Segment Open

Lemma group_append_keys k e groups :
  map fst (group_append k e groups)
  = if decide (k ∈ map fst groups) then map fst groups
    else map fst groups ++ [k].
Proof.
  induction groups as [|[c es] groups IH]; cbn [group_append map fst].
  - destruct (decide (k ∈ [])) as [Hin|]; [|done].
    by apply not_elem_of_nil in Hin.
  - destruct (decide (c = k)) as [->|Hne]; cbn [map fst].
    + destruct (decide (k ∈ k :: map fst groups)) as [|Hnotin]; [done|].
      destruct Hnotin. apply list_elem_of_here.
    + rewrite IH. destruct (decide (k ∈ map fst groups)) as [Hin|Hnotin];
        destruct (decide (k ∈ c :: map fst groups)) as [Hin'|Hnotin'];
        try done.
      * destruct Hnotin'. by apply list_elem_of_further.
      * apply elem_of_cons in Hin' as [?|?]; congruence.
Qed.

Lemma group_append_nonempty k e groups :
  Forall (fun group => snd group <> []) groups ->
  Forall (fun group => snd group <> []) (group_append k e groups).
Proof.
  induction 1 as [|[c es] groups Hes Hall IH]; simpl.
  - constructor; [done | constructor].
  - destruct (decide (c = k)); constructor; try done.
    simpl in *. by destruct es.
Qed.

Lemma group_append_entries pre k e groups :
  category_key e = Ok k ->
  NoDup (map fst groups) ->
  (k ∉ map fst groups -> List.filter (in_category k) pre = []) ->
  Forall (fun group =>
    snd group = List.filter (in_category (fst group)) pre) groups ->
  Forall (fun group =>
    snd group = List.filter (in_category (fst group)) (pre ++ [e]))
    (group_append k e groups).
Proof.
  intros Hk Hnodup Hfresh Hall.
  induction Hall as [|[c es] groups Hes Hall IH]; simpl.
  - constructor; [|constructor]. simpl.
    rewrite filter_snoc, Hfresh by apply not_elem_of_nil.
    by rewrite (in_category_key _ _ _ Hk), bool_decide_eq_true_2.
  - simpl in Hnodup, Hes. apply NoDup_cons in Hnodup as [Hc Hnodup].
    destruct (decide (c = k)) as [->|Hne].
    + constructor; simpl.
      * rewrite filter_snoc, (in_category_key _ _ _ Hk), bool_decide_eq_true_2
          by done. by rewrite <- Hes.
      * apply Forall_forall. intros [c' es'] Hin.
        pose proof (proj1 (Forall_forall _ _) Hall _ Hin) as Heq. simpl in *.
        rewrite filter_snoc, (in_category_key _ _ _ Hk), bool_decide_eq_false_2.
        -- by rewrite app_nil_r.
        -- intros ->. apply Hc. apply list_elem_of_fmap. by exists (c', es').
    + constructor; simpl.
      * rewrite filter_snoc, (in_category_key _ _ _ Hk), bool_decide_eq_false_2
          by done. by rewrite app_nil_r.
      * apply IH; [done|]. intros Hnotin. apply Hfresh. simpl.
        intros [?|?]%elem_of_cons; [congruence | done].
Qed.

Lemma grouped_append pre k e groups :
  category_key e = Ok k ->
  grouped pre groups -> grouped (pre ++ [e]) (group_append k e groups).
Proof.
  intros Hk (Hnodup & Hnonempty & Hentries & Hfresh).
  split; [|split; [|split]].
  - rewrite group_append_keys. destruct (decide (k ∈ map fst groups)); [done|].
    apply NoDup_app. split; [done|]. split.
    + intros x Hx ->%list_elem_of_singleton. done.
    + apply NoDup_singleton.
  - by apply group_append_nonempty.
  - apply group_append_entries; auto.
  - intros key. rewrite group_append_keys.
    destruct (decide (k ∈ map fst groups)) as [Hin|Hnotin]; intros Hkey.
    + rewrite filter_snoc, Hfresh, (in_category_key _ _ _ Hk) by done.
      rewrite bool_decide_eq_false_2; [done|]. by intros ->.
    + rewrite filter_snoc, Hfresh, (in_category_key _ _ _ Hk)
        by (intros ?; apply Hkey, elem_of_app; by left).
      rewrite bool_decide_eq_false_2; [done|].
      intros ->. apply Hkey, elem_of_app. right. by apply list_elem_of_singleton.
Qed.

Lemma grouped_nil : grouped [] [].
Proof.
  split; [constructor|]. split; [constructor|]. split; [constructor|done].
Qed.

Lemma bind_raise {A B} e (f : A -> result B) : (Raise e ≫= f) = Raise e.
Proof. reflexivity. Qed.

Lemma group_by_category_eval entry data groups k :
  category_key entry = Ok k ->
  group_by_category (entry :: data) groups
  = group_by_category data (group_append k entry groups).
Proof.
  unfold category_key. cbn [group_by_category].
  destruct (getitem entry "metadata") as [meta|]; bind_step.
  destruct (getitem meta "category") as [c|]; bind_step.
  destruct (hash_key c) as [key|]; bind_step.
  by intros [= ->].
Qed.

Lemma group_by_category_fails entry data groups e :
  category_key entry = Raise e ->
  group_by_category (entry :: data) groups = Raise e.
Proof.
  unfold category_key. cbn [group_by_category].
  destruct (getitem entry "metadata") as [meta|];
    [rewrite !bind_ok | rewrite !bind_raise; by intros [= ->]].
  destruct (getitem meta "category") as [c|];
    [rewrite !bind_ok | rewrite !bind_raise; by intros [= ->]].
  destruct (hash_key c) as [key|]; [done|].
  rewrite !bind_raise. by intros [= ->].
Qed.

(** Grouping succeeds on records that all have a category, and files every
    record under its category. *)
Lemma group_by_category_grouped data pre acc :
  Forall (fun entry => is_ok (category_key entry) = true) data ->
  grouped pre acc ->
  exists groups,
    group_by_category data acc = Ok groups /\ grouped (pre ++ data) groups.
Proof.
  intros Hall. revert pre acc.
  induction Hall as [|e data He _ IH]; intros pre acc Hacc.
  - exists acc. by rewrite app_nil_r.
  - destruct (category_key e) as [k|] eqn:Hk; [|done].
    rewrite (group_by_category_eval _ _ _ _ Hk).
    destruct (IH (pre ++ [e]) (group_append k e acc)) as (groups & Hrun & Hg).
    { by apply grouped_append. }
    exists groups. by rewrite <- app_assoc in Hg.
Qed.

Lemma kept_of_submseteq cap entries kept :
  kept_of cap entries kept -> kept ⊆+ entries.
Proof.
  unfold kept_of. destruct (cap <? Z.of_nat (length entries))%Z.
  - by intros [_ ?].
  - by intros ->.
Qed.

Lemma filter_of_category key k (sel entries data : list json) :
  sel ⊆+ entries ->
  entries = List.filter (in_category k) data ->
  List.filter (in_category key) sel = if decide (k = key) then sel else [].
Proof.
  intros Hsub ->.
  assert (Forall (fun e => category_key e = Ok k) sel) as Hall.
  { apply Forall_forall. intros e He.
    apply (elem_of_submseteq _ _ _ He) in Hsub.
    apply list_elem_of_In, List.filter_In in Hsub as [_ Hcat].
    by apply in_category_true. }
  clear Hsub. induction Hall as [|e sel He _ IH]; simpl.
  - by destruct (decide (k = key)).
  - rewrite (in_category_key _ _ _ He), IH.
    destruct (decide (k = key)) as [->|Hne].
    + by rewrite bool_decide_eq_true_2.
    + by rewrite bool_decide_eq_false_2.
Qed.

Segment Closed

**WHAT THE TASK REQUIRES:**
Output the entire listing above, character for character.

**SOLUTION FOR THIS EXERCISE:**
Lemma group_append_keys k e groups :
  map fst (group_append k e groups)
  = if decide (k ∈ map fst groups) then map fst groups
    else map fst groups ++ [k].
Proof.
  induction groups as [|[c es] groups IH]; cbn [group_append map fst].
  - destruct (decide (k ∈ [])) as [Hin|]; [|done].
    by apply not_elem_of_nil in Hin.
  - destruct (decide (c = k)) as [->|Hne]; cbn [map fst].
    + destruct (decide (k ∈ k :: map fst groups)) as [|Hnotin]; [done|].
      destruct Hnotin. apply list_elem_of_here.
    + rewrite IH. destruct (decide (k ∈ map fst groups)) as [Hin|Hnotin];
        destruct (decide (k ∈ c :: map fst groups)) as [Hin'|Hnotin'];
        try done.
      * destruct Hnotin'. by apply list_elem_of_further.
      * apply elem_of_cons in Hin' as [?|?]; congruence.
Qed.

Lemma group_append_nonempty k e groups :
  Forall (fun group => snd group <> []) groups ->
  Forall (fun group => snd group <> []) (group_append k e groups).
Proof.
  induction 1 as [|[c es] groups Hes Hall IH]; simpl.
  - constructor; [done | constructor].
  - destruct (decide (c = k)); constructor; try done.
    simpl in *. by destruct es.
Qed.

Lemma group_append_entries pre k e groups :
  category_key e = Ok k ->
  NoDup (map fst groups) ->
  (k ∉ map fst groups -> List.filter (in_category k) pre = []) ->
  Forall (fun group =>
    snd group = List.filter (in_category (fst group)) pre) groups ->
  Forall (fun group =>
    snd group = List.filter (in_category (fst group)) (pre ++ [e]))
    (group_append k e groups).
Proof.
  intros Hk Hnodup Hfresh Hall.
  induction Hall as [|[c es] groups Hes Hall IH]; simpl.
  - constructor; [|constructor]. simpl.
    rewrite filter_snoc, Hfresh by apply not_elem_of_nil.
    by rewrite (in_category_key _ _ _ Hk), bool_decide_eq_true_2.
  - simpl in Hnodup, Hes. apply NoDup_cons in Hnodup as [Hc Hnodup].
    destruct (decide (c = k)) as [->|Hne].
    + constructor; simpl.
      * rewrite filter_snoc, (in_category_key _ _ _ Hk), bool_decide_eq_true_2
          by done. by rewrite <- Hes.
      * apply Forall_forall. intros [c' es'] Hin.
        pose proof (proj1 (Forall_forall _ _) Hall _ Hin) as Heq. simpl in *.
        rewrite filter_snoc, (in_category_key _ _ _ Hk), bool_decide_eq_false_2.
        -- by rewrite app_nil_r.
        -- intros ->. apply Hc. apply list_elem_of_fmap. by exists (c', es').
    + constructor; simpl.
      * rewrite filter_snoc, (in_category_key _ _ _ Hk), bool_decide_eq_false_2
          by done. by rewrite app_nil_r.
      * apply IH; [done|]. intros Hnotin. apply Hfresh. simpl.
        intros [?|?]%elem_of_cons; [congruence | done].
Qed.

Lemma grouped_append pre k e groups :
  category_key e = Ok k ->
  grouped pre groups -> grouped (pre ++ [e]) (group_append k e groups).
Proof.
  intros Hk (Hnodup & Hnonempty & Hentries & Hfresh).
  split; [|split; [|split]].
  - rewrite group_append_keys. destruct (decide (k ∈ map fst groups)); [done|].
    apply NoDup_app. split; [done|]. split.
    + intros x Hx ->%list_elem_of_singleton. done.
    + apply NoDup_singleton.
  - by apply group_append_nonempty.
  - apply group_append_entries; auto.
  - intros key. rewrite group_append_keys.
    destruct (decide (k ∈ map fst groups)) as [Hin|Hnotin]; intros Hkey.
    + rewrite filter_snoc, Hfresh, (in_category_key _ _ _ Hk) by done.
      rewrite bool_decide_eq_false_2; [done|]. by intros ->.
    + rewrite filter_snoc, Hfresh, (in_category_key _ _ _ Hk)
        by (intros ?; apply Hkey, elem_of_app; by left).
      rewrite bool_decide_eq_false_2; [done|].
      intros ->. apply Hkey, elem_of_app. right. by apply list_elem_of_singleton.
Qed.

Lemma grouped_nil : grouped [] [].
Proof.
  split; [constructor|]. split; [constructor|]. split; [constructor|done].
Qed.

Lemma bind_raise {A B} e (f : A -> result B) : (Raise e ≫= f) = Raise e.
Proof. reflexivity. Qed.

Lemma group_by_category_eval entry data groups k :
  category_key entry = Ok k ->
  group_by_category (entry :: data) groups
  = group_by_category data (group_append k entry groups).
Proof.
  unfold category_key. cbn [group_by_category].
  destruct (getitem entry "metadata") as [meta|]; bind_step.
  destruct (getitem meta "category") as [c|]; bind_step.
  destruct (hash_key c) as [key|]; bind_step.
  by intros [= ->].
Qed.

Lemma group_by_category_fails entry data groups e :
  category_key entry = Raise e ->
  group_by_category (entry :: data) groups = Raise e.
Proof.
  unfold category_key. cbn [group_by_category].
  destruct (getitem entry "metadata") as [meta|];
    [rewrite !bind_ok | rewrite !bind_raise; by intros [= ->]].
  destruct (getitem meta "category") as [c|];
    [rewrite !bind_ok | rewrite !bind_raise; by intros [= ->]].
  destruct (hash_key c) as [key|]; [done|].
  rewrite !bind_raise. by intros [= ->].
Qed.

(** Grouping succeeds on records that all have a category, and files every
    record under its category. *)
Lemma group_by_category_grouped data pre acc :
  Forall (fun entry => is_ok (category_key entry) = true) data ->
  grouped pre acc ->
  exists groups,
    group_by_category data acc = Ok groups /\ grouped (pre ++ data) groups.
Proof.
  intros Hall. revert pre acc.
  induction Hall as [|e data He _ IH]; intros pre acc Hacc.
  - exists acc. by rewrite app_nil_r.
  - destruct (category_key e) as [k|] eqn:Hk; [|done].
    rewrite (group_by_category_eval _ _ _ _ Hk).
    destruct (IH (pre ++ [e]) (group_append k e acc)) as (groups & Hrun & Hg).
    { by apply grouped_append. }
    exists groups. by rewrite <- app_assoc in Hg.
Qed.

Lemma kept_of_submseteq cap entries kept :
  kept_of cap entries kept -> kept ⊆+ entries.
Proof.
  unfold kept_of. destruct (cap <? Z.of_nat (length entries))%Z.
  - by intros [_ ?].
  - by intros ->.
Qed.

Lemma filter_of_category key k (sel entries data : list json) :
  sel ⊆+ entries ->
  entries = List.filter (in_category k) data ->
  List.filter (in_category key) sel = if decide (k = key) then sel else [].
Proof.
  intros Hsub ->.
  assert (Forall (fun e => category_key e = Ok k) sel) as Hall.
  { apply Forall_forall. intros e He.
    apply (elem_of_submseteq _ _ _ He) in Hsub.
    apply list_elem_of_In, List.filter_In in Hsub as [_ Hcat].
    by apply in_category_true. }
  clear Hsub. induction Hall as [|e sel He _ IH]; simpl.
  - by destruct (decide (k = key)).
  - rewrite (in_category_key _ _ _ He), IH.
    destruct (decide (k = key)) as [->|Hne].
    + by rewrite bool_decide_eq_true_2.
    + by rewrite bool_decide_eq_false_2.
Qed.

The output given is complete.